Perhaps eager to rebrand after the last four years (and under pressure following a failed shareholder revolt led by hedge fund goons last year), Twitter is rapidly rolling out new features and considering changing its business model. That includes an Instagram stories knockoff, buying out a Substack competitor in a pivot to monetised newsletters, the introduction of a weird community-operated fact-checking platform, and an audio chat feature cloning snobby Silicon Valley app Clubhouse. (Facebook is also cloning Clubhouse.)

This week, news came around that Twitter is considering offering premium features via paid subscriptions and allowing users to tip each other in cash.
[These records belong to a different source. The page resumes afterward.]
Lemma drive_header_wf : header_wf drive_header 300.
Proof. split; vm_compute; try reflexivity; try discriminate; split; (reflexivity || discriminate). Qed.

Lemma drive_table_wf : table_wf sample_table (h_first_usable_lba drive_header)
  (h_last_usable_lba drive_header).
Proof.
  replace (h_first_usable_lba drive_header) with 34 by (vm_compute; reflexivity).
  replace (h_last_usable_lba drive_header) with 266 by (vm_compute; reflexivity).
  split.
  - intros i Hi Hu. destruct (sample_used i Hu Hi) as [-> | ->]; vm_compute; repeat split; discriminate.
  - intros i j Hi Hj Hne Hu Hv.
    destruct (sample_used i Hu Hi) as [-> | ->], (sample_used j Hv Hj) as [-> | ->];
      [done|left; vm_compute; reflexivity|right; vm_compute; reflexivity|done].
  - intros i j Hi Hj Hne Hu Hv.
    destruct (sample_used i Hu Hi) as [-> | ->], (sample_used j Hv Hj) as [-> | ->];
      [done|vm_compute; discriminate..|done].
Qed.

Lemma drive_table_ok : gpt_ok drive_table.
Proof.
  split; [exact drive_header_ok|exact zero_header_ok|exact sample_table_ok|exact sample_table_ok|cbn; lia|cbn; lia].
Qed.

Lemma drive_image_spec :
  valid_disk drive_image /\ primary_entries (disk_gpt drive_image) = sample_table /\
  ordinary drive_image /\ disk_ok drive_image /\ disk_sectors drive_image = 300.
Proof.
  unfold drive_image. pose proof blank_ok as Hb. pose proof drive_table_ok as Ht.
  pose proof drive_header_wf as Hw. pose proof drive_table_wf as Htw. pose proof blank_sectors as Hs.
  revert Hb Hs. generalize blank_image. intros data Hb Hs.
  assert (Hds : drive_sectors drive_table = disk_sectors data) by (by rewrite Hs).
  destruct (commit_written drive_table data Ht Hb eq_refl Hds eq_refl Hw Htw) as [Hv He].
  destruct (commit_written_disk drive_table data Ht Hb eq_refl Hds eq_refl Hw) as (D1 & D2 & D3).
  split; [exact Hv|]. split; [exact He|]. split; [exact D3|]. split; [exact D1|].
  rewrite D2. exact Hs.
Qed.

#[local] Opaque drive_image blank_image.

(** The world: the drive, a source of random bytes, nothing open, no failure to come. *)
Definition drive_path : string := "/dev/block/mmcblk0".

Definition drive_block : file := mkFile (Block 512) drive_image.

Definition drive_world : world :=
  mkWorld (<[ drive_path := drive_block ]>
    (<[ "/dev/urandom"%string := mkFile Other (replicate 16 7) ]> ∅)) ∅ [] 0.

Definition blank_world : world :=
  mkWorld (<[ drive_path := mkFile Regular blank_image ]>
    (<[ "/dev/urandom"%string := mkFile Other (replicate 16 7) ]> ∅)) ∅ [] 0.

Lemma drive_world_file : drive_file drive_world drive_path drive_block.
Proof.
  split; [|by right|exact (proj1 (proj2 (proj2 (proj2 drive_image_spec))))].
  unfold drive_world. cbn [w_files]. apply lookup_insert_eq.
Qed.

Lemma blank_world_file : drive_file blank_world drive_path (mkFile Regular blank_image).
Proof.
  split; [|by left|exact blank_ok]. unfold blank_world. cbn [w_files]. apply lookup_insert_eq.
Qed.

(** Both worlds hold nothing but bytes. *)
Lemma sample_world_ok kind image w :
  bytes_ok image ->
  w_files w = <[ drive_path := mkFile kind image ]>
    (<[ "/dev/urandom"%string := mkFile Other (replicate 16 7) ]> ∅) -> world_ok w.
Proof.
  intros Hb E p f H. rewrite E in H. apply lookup_insert_Some in H as [[_ <-]|[_ H]]; [exact Hb|].
  apply lookup_insert_Some in H as [[_ <-]|[_ H]]; [|by rewrite lookup_empty in H].
  by apply bytes_okb_ok.
Qed.

Lemma drive_world_ok w : w_files w = w_files drive_world -> world_ok w.
Proof.
  exact (sample_world_ok (Block 512) drive_image w
    (di_bytes _ (proj1 (proj2 (proj2 (proj2 drive_image_spec)))))).
Qed.

Lemma blank_world_ok w : w_files w = w_files blank_world -> world_ok w.
Proof. exact (sample_world_ok Regular blank_image w (di_bytes _ blank_ok)). Qed.

(** ** The commands at work on these drives *)


Lemma cgpt_repair_repairs_witness :
  (GptSanityCheck (disk_gpt drive_image)).1 = GPT_SUCCESS /\
  wp (command_post drive_path drive_block drive_world (fun rc data' =>
        (GptSanityCheck (disk_gpt drive_image)).1 = GPT_SUCCESS /\ rc = CGPT_OK /\ valid_disk data' \/
        (GptSanityCheck (disk_gpt drive_image)).1 <> GPT_SUCCESS /\ rc = CGPT_OK /\ data' = drive_image \/
        rc = CGPT_FAILED /\ ~ quiet drive_world))
     (cgpt_repair (Some drive_path)) drive_world.
Proof.
  split; [exact (proj1 (proj1 drive_image_spec))|].
  exact (cgpt_repair_repairs drive_path drive_block drive_world drive_world_file).
Defined.

(** A request for partition 2, and one for a new partition. *)
Definition edit_request : CgptAddParams :=
  mkAdd drive_path 2 0 0 (replicate 16 0) (replicate 16 0) None 1 5 15 0
    false false false false true true true false.

Definition new_request : CgptAddParams :=
  mkAdd drive_path 0 256 8 GPT_ENT_TYPE_LINUX_DATA (replicate 16 9) (Some [0x41; 0x42; 0]) 1 5 15 0
    true true true true false false false false.

Lemma requests_ok : params_ok edit_request /\ params_ok new_request.
Proof.
  split; split; try (apply bytes_okb_ok; reflexivity); cbn; try lia;
    try (split; [by apply bytes_okb_ok|reflexivity]); unfold att_in_range; cbn; repeat split; lia.
Qed.

Lemma cgpt_set_attributes_sets_attributes_witness :
  ordinary drive_image /\
  wp (command_post drive_path drive_block drive_world (fun rc data' =>
        rc = CGPT_OK /\ valid_disk data' /\
          (exists i, (i < 128)%nat /\ ad_partition edit_request = Z.of_nat i + 1 /\
             let t := primary_entries (disk_gpt drive_image) in
             primary_entries (disk_gpt data') =
               set_e_gpt_att (entry_off i) (new_att edit_request (e_gpt_att (entry_off i) t)) t) \/
        rc = CGPT_FAILED /\ (data' = drive_image \/ ~ quiet drive_world)))
     (cgpt_set_attributes (Some edit_request)) drive_world.
Proof.
  split; [exact (proj1 (proj2 (proj2 drive_image_spec)))|].
  exact (cgpt_set_attributes_sets_attributes drive_path drive_block drive_world edit_request
    drive_world_file eq_refl (proj1 (proj2 (proj2 drive_image_spec))) (pa_att _ (proj1 requests_ok))
    (pa_partition _ (proj1 requests_ok))).
Defined.


Lemma cgpt_get_partition_details_reads_entry_witness :
  0 <= ad_partition edit_request /\
  wp (command_post drive_path drive_block drive_world (details_result edit_request drive_block drive_world))
     (cgpt_get_partition_details (Some edit_request)) drive_world.
Proof.
  split; [exact (pa_partition _ (proj1 requests_ok))|].
  exact (cgpt_get_partition_details_reads_entry drive_path drive_block drive_world edit_request
    drive_world_file eq_refl (pa_partition _ (proj1 requests_ok))).
Defined.

(** Partition 2 to the front. *)
Definition front_request : CgptPrioritizeParams := mkPrioritize drive_path 2 false 0 0.

Lemma front_request_ok : prioritize_ok sample_table front_request.
Proof. split; cbn; [intros _; split; [lia|vm_compute; reflexivity]|lia]. Qed.


#[local] Transparent blank_image.

Lemma blank_rejected : (GptSanityCheck (disk_gpt blank_image)).1 <> GPT_SUCCESS.
Proof. vm_compute. discriminate. Qed.

#[local] Opaque blank_image.

Lemma cgpt_prioritize_leaks_descriptor_witness :
  wp (fun o w' => o = Ret (CGPT_FAILED, Some front_request) /\ w_files w' = w_files blank_world /\
        exists fd, w_fds blank_world !! fd = None /\ is_Some (w_fds w' !! fd))
     (cgpt_prioritize (Some front_request)) blank_world.
Proof.
  exact (cgpt_prioritize_leaks_descriptor drive_path (mkFile Regular blank_image) blank_world front_request
    blank_world_file eq_refl eq_refl blank_rejected).
Defined.

(** Reading commands. *)
Definition boot_request : CgptBootParams := mkBoot drive_path 0 None false.

Definition show_request : CgptShowParams := mkShow drive_path false false false 0 0 false 0.

Lemma cgpt_get_boot_partition_number_finds_witness :
  w_fds drive_world = ∅ /\
  wp (command_post drive_path drive_block drive_world (boot_number_result boot_request drive_block drive_world))
     (cgpt_get_boot_partition_number (Some boot_request)) drive_world.
Proof.
  split; [reflexivity|].
  exact (cgpt_get_boot_partition_number_finds drive_path drive_block drive_world boot_request
    drive_world_file eq_refl).
Defined.

Lemma cgpt_get_num_non_empty_partitions_counts_witness :
  length (used_entries sample_table all_idx) = 2%nat /\
  wp (command_post drive_path drive_block drive_world (count_result show_request drive_block drive_world))
     (cgpt_get_num_non_empty_partitions (Some show_request)) drive_world.
Proof.
  split; [vm_compute; reflexivity|].
  exact (cgpt_get_num_non_empty_partitions_counts drive_path drive_block drive_world show_request
    drive_world_file eq_refl).
Defined.

(** Partition 2 boots. *)
Definition choose_request : CgptBootParams := mkBoot drive_path 2 None true.

Lemma cgpt_boot_edits_the_record_witness :
  boot_writes choose_request = true /\
  wp (record_post drive_path drive_block drive_world (boot_result choose_request drive_image drive_world))
     (cgpt_boot (Some choose_request)) drive_world.
Proof.
  split; [reflexivity|].
  exact (cgpt_boot_edits_the_record drive_path drive_block drive_world choose_request drive_world_file
    (drive_world_ok drive_world eq_refl) ltac:(cbn; lia) eq_refl).
Defined.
Instagram threatens to sue the hell out of OGUsers

According to Vice News, Instagram has taken the unusual step of announcing it has publicly identified pseudonymous members of OGUsers, a group of cybercriminals that hack, extort, and scam their way into controlling accounts with millions of followers. The company said it has issued cease and desist orders to the people in question, threatening lawsuits if they do not comply and provide additional information on possible co-conspirators.

Detritus of the week

If social media has made you sick in the head, please take the time to hoot and holler at this ridiculous article on the Federalist asserting that Snapchat Discover is poisoning our precious youth’s minds with shows about polyamory and witchcraft.

The ban list

  • Twitter banned MyPillow, the pillow company, after its pro-Trump CEO Mike Lindell got banned and cleverly decided to start tweeting conspiracy theories from the corporate account.
  • Chat app Discord terminated r/WallStreetBet’s channel after the Gamestonks fiasco drew attention to an abundance of hate speech there, but later seemed to concede the ban was poorly executed and helped bring the server back online.
  • Facebook algorithms banned an “overtly sexual cow” (decision since overturned).
  • Twitter told Project Veritas, a right-wing group that goes “undercover” to produce deceptively edited videos and stage hoaxes, to go fuck itself.
  • QAnon is so toxic it’s getting banned on platforms we’ve never even heard of, like TikTok clone Clapper.
  • Clubhouse has now been banned in most of China after it briefly slipped past the notice of state censors.